Ramanaidu isn't too far off the mark - he is
just what the doctor ordered for quite a few of Mugguru's cast. Navdeep, at least, sure needed a Suresh Productions movie, however mediocre-budgeted, to salvage a cripplingly stagnant career.
Mugguru is a lot like a typical Allari Naresh movie, featuring a bunch of friends conning their way through life. It doesn't match up to the sheer wit of an Allari Naresh flick, but it's on its way there.
Navdeep (whose talent, good looks, and on-screen enthusiasm never seem to explain why he didn't make it big in Telugu cinema), Avasarala Srinivas (who's a few films old but definitely deserving of good comedy projects) and Rahul (who still has a problem with his diction but shows promise) play 3 wastrels who have no education, no ethics, no jobs, and no qualms about their collective aim in life - to get super-rich quick.
They bluff their way into the heart of millionaire JP (Ahuti Prasad), who now wants to give them high-paying jobs in his Malaysian firm and also get his 3 staggeringly stupid daughters married to them.
JP has an employee (Ali) who himself is vying for the son-in-law post, and who, when he has to welcome the trio in Malaysia, is shocked at the kind of tramps they really are. JP thinks they are gold, though.
There are no two ways to say this - Mugguru's plot is atrociously hare-brained. The plot flows just because the script-writers make
it, and doesn't have any logic backing it. The heroines are painfully stupid, and their romances even more so.

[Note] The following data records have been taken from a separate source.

Lemma cancel_steps_stored t K s s' :
  cancel_steps t K s s' → ∀ k h p, stored s' k h p → stored s k h p.
Proof.
  induction 1 as [s|s k h app p v s' Hin Happ Hh Hp _ IH]; [done|].
  intros k' h' p' Hs. apply IH in Hs.
  by apply stored_Cancel_state in Hs as [Hs _].
Qed.

Lemma cancel_steps_keeps t K s s' :
  cancel_steps t K s s' →
  ∀ k h p, stored s k h p → (k, h) ∉ K → stored s' k h p.
Proof.
  induction 1 as [s|s k h app p v s' Hin Happ Hh Hp _ IH]; [done|].
  intros k' h' p' Hs Hnin. apply IH; [|done].
  apply stored_Cancel_state; [done|]. split; [done|]. by intros [= -> ->].
Qed.

Lemma cancel_steps_apps t K s s' :
  cancel_steps t K s s' →
  ∀ k, (∀ h, (k, h) ∉ K) → apps s' !! k = apps s !! k.
Proof.
  induction 1 as [s|s k h app p v s' Hin Happ Hh Hp _ IH]; [done|].
  intros k' Hnin. rewrite IH by done.
  apply Cancel_state_lookup_ne. intros ->. by eapply Hnin.
Qed.

Lemma cancel_steps_arrs t K s s' : cancel_steps t K s s' → arrs s' = arrs s.
Proof.
  induction 1 as [s|s k h app p v s' Hin Happ Hh Hp _ IH]; [done|].
  by rewrite IH.
Qed.

Lemma cancel_steps_objs t K s s' :
  cancel_steps t K s s' →
  ∀ l w, objs s !! l = Some w →
  ∃ w', objs s' !! l = Some w'
        ∧ set_LatestTimestamp 0 w' = set_LatestTimestamp 0 w.
Proof.
  induction 1 as [s|s k h app p v s' Hin Happ Hh Hp _ IH]; intros l w Hl;
    [by exists w|].
  destruct (IH l (if decide (l = p) then set_LatestTimestamp t v else w))
    as (w' & Hw' & Heq).
  { simpl. by rewrite (lookup_update_snoc_old _ _ _ _ _ _ Hl). }
  exists w'. split; [done|]. rewrite Heq.
  destruct (decide (l = p)) as [->|]; [|done].
  assert (w = v) by congruence. by subst.
Qed.

Lemma cancel_steps_nil t s s' : cancel_steps t [] s s' → s' = s.
Proof.
  induction 1 as [s|s k h app p v s' Hin Happ Hh Hp _ IH]; [done|].
  by apply elem_of_nil in Hin.
Qed.

Lemma filter_none {A} (P : A → Prop) `{∀ x, Decision (P x)} (l : list A) :
  (∀ x, x ∈ l → ¬ P x) → filter P l = [].
Proof.
  induction l as [|x l IH]; intros Hl; [done|].
  rewrite filter_cons, decide_False by (apply Hl; by left).
  apply IH. intros y Hy. apply Hl. by right.
Qed.

Section EvictionSteps.

Context (now : Z) (rnd : nat → nat).

(** The keys of the instances that are expired at [now]. *)
Lemma expired_keys_elem s k h :
  (k, h) ∈ (filter (λ ent, expired_at now s ent.2 = true) (entries s)).*1
  ↔ ∃ p, stored s k h p ∧ expired_at now s p = true.
Proof.
  rewrite list_elem_of_fmap. split.
  - intros ([[k0 h0] p] & Heq & [Hexp Hin]%list_elem_of_filter).
    simpl in *. simplify_eq. exists p. by rewrite <- elem_of_entries.
  - intros (p & Hs & Hexp). exists (k, h, p). split; [done|].
    apply list_elem_of_filter. by rewrite elem_of_entries.
Qed.

(** The loop cancels instances of the pending keys and nothing else. *)
Lemma evict_loop_steps L0 n : ∀ done PV s,
  (n ≤ length PV)%nat → pending L0 s PV →
  ∃ rs s',
    evict_loop now rnd n (length done) (done ++ PV.*1) s = Done rs s'
    ∧ cancel_steps now ((λ ev, key_of ev.2) <$> PV) s s'.
Proof.
  induction n as [|n IH]; intros dn PV s Hn Hpend.
  - exists [], s. split; [done | constructor].
  - cbn [evict_loop].
    assert (Hlen : (length (dn ++ PV.*1) - length dn = length PV)%nat).
    { rewrite length_app, length_fmap. lia. }
    rewrite Hlen. destruct (length PV) as [|m] eqn:Hm; [lia|].
    unfold Intn. rewrite bind_eq. unfold mret at 1, M_ret at 1.
    set (k := (rnd (length dn) mod S m)%nat).
    assert (Hk : (k < length PV)%nat)
      by (rewrite Hm; apply Nat.mod_upper_bound; lia).
    destruct (lookup_lt_is_Some_2 PV 0 ltac:(lia)) as [ev0 Hev0].
    destruct (lookup_lt_is_Some_2 PV k Hk) as [evk Hevk].
    assert (Hi0 : (dn ++ PV.*1) !! length dn = Some ev0.1).
    { rewrite lookup_app_r, Nat.sub_diag, list_lookup_fmap, Hev0 by lia. done. }
    assert (Hik : (dn ++ PV.*1) !! (length dn + k)%nat = Some evk.1).
    { rewrite lookup_app_r by lia.
      replace (length dn + k - length dn)%nat with k by lia.
      by rewrite list_lookup_fmap, Hevk. }
    unfold swap, index. rewrite bind_eq, bind_eq, Hi0. simpl.
    rewrite bind_eq, Hik. simpl. unfold mret at 1, M_ret at 1.
    set (PV' := <[k := ev0]> (<[0%nat := evk]> PV)).
    assert (Hes : <[(length dn + k)%nat := ev0.1]>
                    (<[length dn := evk.1]> (dn ++ PV.*1))
                  = dn ++ PV'.*1).
    { rewrite (insert_app_r_alt dn (PV.*1) (length dn)) by lia.
      rewrite Nat.sub_diag, insert_app_r. unfold PV'.
      by rewrite !list_fmap_insert. }
    rewrite Hes.
    assert (Hperm : PV ≡ₚ PV') by (symmetry; by apply Permutation_insert_swap).
    assert (Hhd : PV' !! 0%nat = Some evk).
    { unfold PV'. destruct (decide (k = 0%nat)) as [Hz|Hz].
      - rewrite Hz in *.
        rewrite list_lookup_insert_eq by (rewrite length_insert; lia).
        congruence.
      - rewrite list_lookup_insert_ne by done.
        by rewrite list_lookup_insert_eq by lia. }
    destruct PV' as [|ev rest] eqn:EPV; [done|]. simpl in Hhd. simplify_eq.
    pose proof (pending_Permutation _ _ _ _ Hperm Hpend) as Hpend'.
    destruct Hpend' as (H1 & H2 & H3 & H4).
    pose proof (Forall_inv H3) as (Hle & Hv & p & app & Happ & Hh).
    assert (Hidx : (dn ++ (evk :: rest).*1) !! length dn = Some evk.1).
    { by rewrite lookup_app_r, Nat.sub_diag by lia. }
    rewrite bind_eq, Hidx. simpl.
    rewrite (bind_Done _ _ _ _ _ (deref_Some _ _ _ Hv)).
    assert (Hplt : (p < length (objs s))%nat).
    { assert (p < L0)%nat by (eapply H1; by exists app). lia. }
    destruct (lookup_lt_is_Some_2 _ _ Hplt) as [w Hw].
    rewrite (bind_Done _ _ _ _ _ (Cancel_stored _ _ _ _ now _ _ _ Happ Hh Hw)).
    set (s1 := Cancel_state _ _ _ _ _ _ _).
    assert (Hpend1 : pending L0 s1 rest).
    { eapply pending_Cancel; [|reflexivity|done..]. by repeat split. }
    destruct (IH (dn ++ [evk.1]) rest s1) as (rs & s' & Hrun & Hsteps).
    { apply Permutation_length in Hperm. simpl in Hperm. lia. }
    { done. }
    rewrite length_app in Hrun. simpl in Hrun.
    rewrite Nat.add_1_r, <- app_assoc in Hrun. simpl in Hrun.
    exists ((Some (length (objs s)), None) :: rs), s'.
    split; [by rewrite (bind_Done _ _ _ _ _ Hrun)|].
    eapply (cancel_steps_step _ _ _ (key_of evk.2).1 (key_of evk.2).2);
      [|exact Happ|exact Hh|exact Hw|].
    + apply list_elem_of_fmap. exists evk. split; [done|].
      rewrite Hperm. by left.
    + eapply cancel_steps_mono; [|exact Hsteps].
      intros x (ev & -> & Hin)%list_elem_of_fmap.
      apply list_elem_of_fmap. exists ev. split; [done|].
      rewrite Hperm. by right.
Qed.

(** The pass copies the instances, then cancels expired ones only. *)
Lemma evict_steps s :
  wf s →
  ∃ rs cs s',
    evict now rnd s = Done rs s'
    ∧ cancel_steps now
        ((filter (λ ent, expired_at now s ent.2 = true) (entries s)).*1)
        (set_objs (λ o, o ++ cs) s) s'.
Proof.
  intros Hwf. unfold evict, getAllApplications.
  unfold mbind at 1, M_bind at 1, gets at 1.
  destruct (evict_scan_spec now s (map_to_list (apps s)) 0 [] s)
    as (new & cs & Hscan & Hrel & Hcs); [done | by apply wf_valid_apps |].
  rewrite bind_eq, Hscan. simpl.
  fold (entries s). fold (total s).
  destruct (copies_values _ _ _ _ Hrel) as (PV & HPV & Hvals).
  set (s1 := set_objs (λ o, o ++ cs) s).
  assert (Hkeys : Forall2 (λ ev ent, key_of ev.2 = ent.1
                                     ∧ stored s ent.1.1 ent.1.2 ent.2)
                    PV (filter (λ ent, expired_at now s ent.2 = true)
                          (entries s))).
  { apply Forall2_same_length_lookup_2; [by eapply Forall2_length|].
    intros j ev [[k h] p] Hev Hent.
    destruct (Forall2_lookup_lr _ _ _ _ _ _ Hvals Hev Hent) as (_ & _ & Hp).
    apply list_elem_of_lookup_2, list_elem_of_filter in Hent as [_ Hent].
    apply elem_of_entries in Hent.
    destruct (wf_stored _ Hwf _ _ _ Hent) as (v & Hv & Hk & Hh).
    simpl in *. split; [|done]. assert (v = ev.2) by congruence. subst v.
    unfold key_of. by rewrite Hk, Hh. }
  assert (Heq : (λ ev, key_of ev.2) <$> PV
                = (filter (λ ent, expired_at now s ent.2 = true)
                     (entries s)).*1).
  { apply list_eq_Forall2, Forall2_fmap.
    eapply Forall2_impl; [exact Hkeys|]. by intros ev ent [? _]. }
  assert (Hpend : pending (length (objs s)) s1 PV).
  { split; [|split; [|split]].
    - intros k h p Hs. destruct (wf_stored _ Hwf k h p Hs) as (v & Hv & _).
      by eapply lookup_lt_Some.
    - simpl. rewrite length_app. lia.
    - apply Forall_lookup. intros j ev Hev.
      destruct (Forall2_lookup_l _ _ _ _ _ Hvals Hev)
        as (ent & Hent & Hle & Ho & Hp).
      destruct (Forall2_lookup_lr _ _ _ _ _ _ Hkeys Hev Hent) as (Hk & Hs).
      split; [done|]. split; [done|]. exists ent.2. by rewrite Hk.
    - rewrite Heq. apply NoDup_expired_keys. }
  set (limit := evictionLimit (Z.of_nat (total s))).
  set (expiredLen := if Z.of_nat (length new) >? limit
                     then limit else Z.of_nat (length new)).
  destruct (evict_loop_steps (length (objs s)) (Z.to_nat expiredLen) [] PV s1)
    as (rs & s' & Hrun & Hsteps); [|done|].
  { rewrite <- (length_fmap fst), HPV. unfold expiredLen.
    destruct (Z.gtb_spec (Z.of_nat (length new)) limit); lia. }
  simpl in Hrun. rewrite HPV in Hrun. rewrite Heq in Hsteps.
  exists rs, cs, s'. split; [|done].
  destruct (Z.eqb_spec expiredLen 0) as [Hz|Hz]; [|done].
  rewrite Hz in Hrun. simpl in Hrun. done.
Qed.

Moreover, the 3 leading characters never seem to undergo any sort of real redemption, leaving no room for emotional warmth towards the story (as opposed to an Allari Naresh theme, which usually features "slapstick emotion" that swings between black and white).
However, there are some well-done comedy scenes, and the cast is good. There are also some scenes that have been well-conceptualized, visually. In addition, the dialogues are quite funny, reflecting a very "common man" kind of humour.
The humour is a little sleazy in places (and we don't know how the middle finger keeps getting past the censors these days) but there's rarely an empty, laugh-less sequence.
The boys don't really need an Ali or a Brahmanandam to breathe life into their scenes. Navdeep is quite good - he lives
his part, and is extremely savvy with his lines. Srinivas and Rahul end up merely as props to Navdeep, with Rahul being given the least screen-space. Srinivas, though, deserves more flicks.
Then, there's Ramesh (who is famous as the drunkard from the Ala Modalaindi
wedding sequence), who holds great promise. Ahuti Prasad, Ali and Brahmanandam do their usual thing.
The women, however, are in this for the skin show. They have terrible lip-sync, and some of them aren't even mouthing their lines in Telugu. Reema Sen looks extremely jaded.
Koti's music is as mindless as the movie is - no real tunes there. The title sequence, with Mano singing
the credits as
they appear, is completely weird.
The film's overall budget seems to have been low, but that doesn't hurt the movie. In fact, where the set design demands simplicity, like on Vizag's streets, the trio's bachelor pad, or in the village wedding sequence, the film is bang on.
Mugguru deserves a chance, but only if you've run out of movie options. And only if there are no kids or grandparents around.